Determine areas of risk
After the Safety and Security Team has been created, it’s important they look at all areas of the organization that could pose a risk. With the goal of making churches a safer place, GuideOne Insurance suggests using the EFFECT framework to determine risk areas:
Emergency preparedness — to prepare for emergencies and crises, such as natural disasters, medical emergencies, terrorism, and moral or criminal failures of key leaders.
Facility safety — to keep the church buildings and grounds safe, including heating and air-conditioning systems, electrical hazards, preventing water damage, kitchen safety, reducing the risk of slips and falls, and property crime prevention.
Financial safeguards — to prevent theft, mishandling and embezzlement of church funds.
Employee and volunteer safety — to keep workers and volunteers safe, including physical safety, workers’ compensation issues, employment practices safeguards, adult sexual misconduct prevention and board member liability.
Children and youth safety — to keep children safe from risks, such as sexual abuse and injuries in the nursery, on playgrounds and during recreational activities.
Transportation safeguards — to address safety in church transportation, including selection and maintenance of vehicles owned by the church, rented or borrowed vehicles, selection of drivers and occupant safety.
Use risk management resources
Insurance companies typically have various risk management tips, tricks and resources available for churches to use as a reference. These can include fact sheets, risk management articles, training videos and assessments, and more. Some companies even provide a discount on your insurance policy for following certain proactive measures and guidelines.
Educate the congregation
The Safety and Security Team should obtain resources and seek training to become informed on key elements and responses of church risk management. The team should then educate the church board, staff members and congregation. Speak to small groups, key committees and other members to keep them informed and receive their input on safety issues and implementation. If your church members become more knowledgeable about the steps being taken to protect the facility, they might begin to be more proactive, further limiting the risk of loss.
Determine when your organization can dedicate time to church safety and security, and try to make it an annual process.
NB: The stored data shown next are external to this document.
(** A result built by [from_error] never passes: whichever side of
    [check_against] it stands on, a comparison that returns has the
    verdict false and reports the error. *)
Theorem from_error_never_passes o domain err other w ok lines :
  check_against (from_error o domain err) other w = Returns (ok, lines)
  ∨ check_against other (from_error o domain err) w = Returns (ok, lines) →
  ok = false ∧ ErrorLine domain err o ∈ lines.
Proof.
  intros [(rows & _ & -> & ->)%check_against_returns
         |(rows & _ & -> & ->)%check_against_returns].
  - split; [by destruct (errors other)|].
    apply elem_of_app. right. apply elem_of_app. left.
    apply list_elem_of_here.
  - split; [done|].
    apply elem_of_app. right. apply elem_of_app. right.
    apply list_elem_of_here.
Qed.

Lemma from_error_never_passes_witness :
  false = false
  ∧ ErrorLine "login" "timeout" recorded
    ∈ [RowLine {| row_status := FAIL; row_key := answer_key;
                  row_self := "None"; row_other := "1" |};
       ErrorLine "login" "timeout" recorded].
Proof.
  apply (from_error_never_passes recorded "login" "timeout"
           (single exported "1" None) plain_workarounds).
  left. vm_compute. reflexivity.
Defined.

(** *** The rows of the report *)

Lemma key_cmp_antisym a : ∀ b, key_cmp a b = CompOpp (key_cmp b a).
Proof.
  induction a as [|x a IH]; intros [|y b]; simpl; try done.
  rewrite (String.compare_antisym x y).
  destruct (String.compare y x); simpl; [apply IH|done..].
Qed.

Lemma key_le_total : Total key_le.
Proof.
  intros a b. unfold key_le. rewrite (key_cmp_antisym b a).
  destruct (key_cmp a b); simpl; auto.
Qed.

Lemma check_key_row_key self other w k r :
  check_key self other w k = Returns r → row_key r = k.
Proof.
  unfold check_key.
  destruct (if decide (declared_types self other k = ["json"]) then _ else _)
    as [[a b]|]; [|done].
  cbn [bind]. destruct (ignore_key w k) as [ig|]; [|done]. cbn [bind].
  destruct (if ig then _ else _) as [st|]; [|done]. cbn [bind].
  by intros [= <-].
Qed.

Lemma for_each_row_keys self other w keys : ∀ rows,
  for_each (check_key self other w) keys = Returns rows →
  row_key <$> rows = keys.
Proof.
  induction keys as [|k keys IH]; intros rows; simpl.
  - by intros [= <-].
  - destruct (check_key self other w k) as [r|] eqn:Hr; [|done]. simpl.
    destruct (for_each _ keys) as [rs|]; [|done]. simpl.
    intros [= <-]. simpl. f_equal; [by eapply check_key_row_key|by apply IH].
Qed.

Lemma sorted_keys_elem (p1 p2 : gmap Key Value) k :
  k ∈ sorted_keys p1 p2 ↔ is_Some (p1 !! k) ∨ is_Some (p2 !! k).
Proof.
  unfold sorted_keys. rewrite merge_sort_Permutation, elem_of_elements,
    elem_of_union, !elem_of_dom. done.
Qed.

(** The report of [check_against] holds one row for every key stored in
    either result and no other row, the rows in the order of the keys;
    the lines of the errors follow the rows. *)
Theorem check_against_rows_sorted self other w ok lines :
  check_against self other w = Returns (ok, lines) →
  ∃ rows,
    lines = List.map RowLine rows ++ error_lines self ++ error_lines other
    ∧ Sorted key_le (row_key <$> rows)
    ∧ NoDup (row_key <$> rows)
    ∧ ∀ k, k ∈ row_key <$> rows
           ↔ is_Some (properties self !! k) ∨ is_Some (properties other !! k).
Proof.
  intros (rows & Hrows & _ & ->)%check_against_returns.
  exists rows. apply for_each_row_keys in Hrows. rewrite Hrows.
  split_and!.
  - done.
  - unfold sorted_keys.
    apply (@Sorted_merge_sort _ key_le _ key_le_total).
  - unfold sorted_keys. rewrite merge_sort_Permutation. apply NoDup_elements.
  - apply sorted_keys_elem.
Qed.

Lemma check_against_rows_sorted_witness :
  ∃ rows,
    [RowLine {| row_status := OK; row_key := answer_key;
                row_self := "1"; row_other := "1" |}]
    = List.map RowLine rows ++ error_lines (single recorded "1" None)
      ++ error_lines (single exported "1" None)
    ∧ Sorted key_le (row_key <$> rows)
    ∧ NoDup (row_key <$> rows)
    ∧ ∀ k, k ∈ row_key <$> rows
           ↔ is_Some (properties (single recorded "1" None) !! k)
             ∨ is_Some (properties (single exported "1" None) !! k).
Proof.
  apply (check_against_rows_sorted (single recorded "1" None)
           (single exported "1" None) plain_workarounds true).
  vm_compute. reflexivity.
Defined.

(** *** A result compared with itself *)

Lemma for_each_Forall {A B} (f : A → Outcome B) (P : B → Prop) (l : list A) :
  (∀ x, x ∈ l → ∃ y, f x = Returns y ∧ P y) →
  ∃ ys, for_each f l = Returns ys ∧ Forall P ys.
Proof.
  induction l as [|x l IH]; intros H; simpl.
  - by exists [].
  - destruct (H x) as (y & -> & Hy); [apply list_elem_of_here|].
    destruct IH as (ys & -> & Hys).
    { intros x' Hx'. apply H. by apply list_elem_of_further. }
    simpl. exists (y :: ys). split; [done|]. by constructor.
Qed.

Lemma check_key_same self w k :
  types self = ∅ → inaccurate_percentage_rounding w = false → k ≠ [] →
  ∃ r, check_key self self w k = Returns r
       ∧ row_status r ≠ FAIL ∧ row_self r = row_other r.
Proof.
  intros Ht Hw Hk. unfold check_key, declared_types, comparators.
  rewrite Ht, Hw, !lookup_empty. cbn [omap id remove_dups mbind].
  rewrite decide_False by done. simpl.
  destruct k as [|k0 k]; [done|]. simpl.
  destruct (bool_decide (k0 = "results_tab")
            && ignore_wrong_results_in_results_tab w); simpl.
  - eexists. split; [done|]. done.
  - rewrite bool_decide_eq_true_2 by done. eexists. split; [done|]. done.
Qed.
Once the Safety and Security Team is appointed, develop a strategy for slowly phasing in a prevention program. The goal is to integrate safety and security measures into the daily life of the congregation without compromising the church’s ministry.
Although the culture of the church is a busy one, adequate safety and security precautions are necessary to limit loss and disruption of your organization’s services and activities.
Eric Spacek, JD, ARM is the Director of Risk Management and Loss Control at GuideOne Insurance in West Des Moines, IA. Before joining GuideOne, he served as Minister of Operations for a large Methodist church in Raleigh, N.C., and was a liability litigation trial attorney in Washington, D.C.
One Response to “4 steps to creating a safe ministry”
Most of these suggestions seem like common sense and for the most part have been practiced informally for years. However, a safety oversight task force would assure that that safety precautions are indeed in place and not leave it to good intentions. Our own church leaves the emergency preparedness to the minister. Financial safeguards may be our weakest area. We are a small congregation and everyone trusts one another, although we do make sure that two people count the money and we hire a professional accounting and bookkeeping agency that backs up our volunteer treasurer and money handlers. Volunteer safety: We follow UUA guidelines for compensation, vetting and oversight. Children’s safety the RE facility is neat, clean and structurally sound. We require that two people with background checks be present when working with children. At the moment we have no transportation policies and no transportation. Non of our precautions are air tight. We are aware but casual about most of them.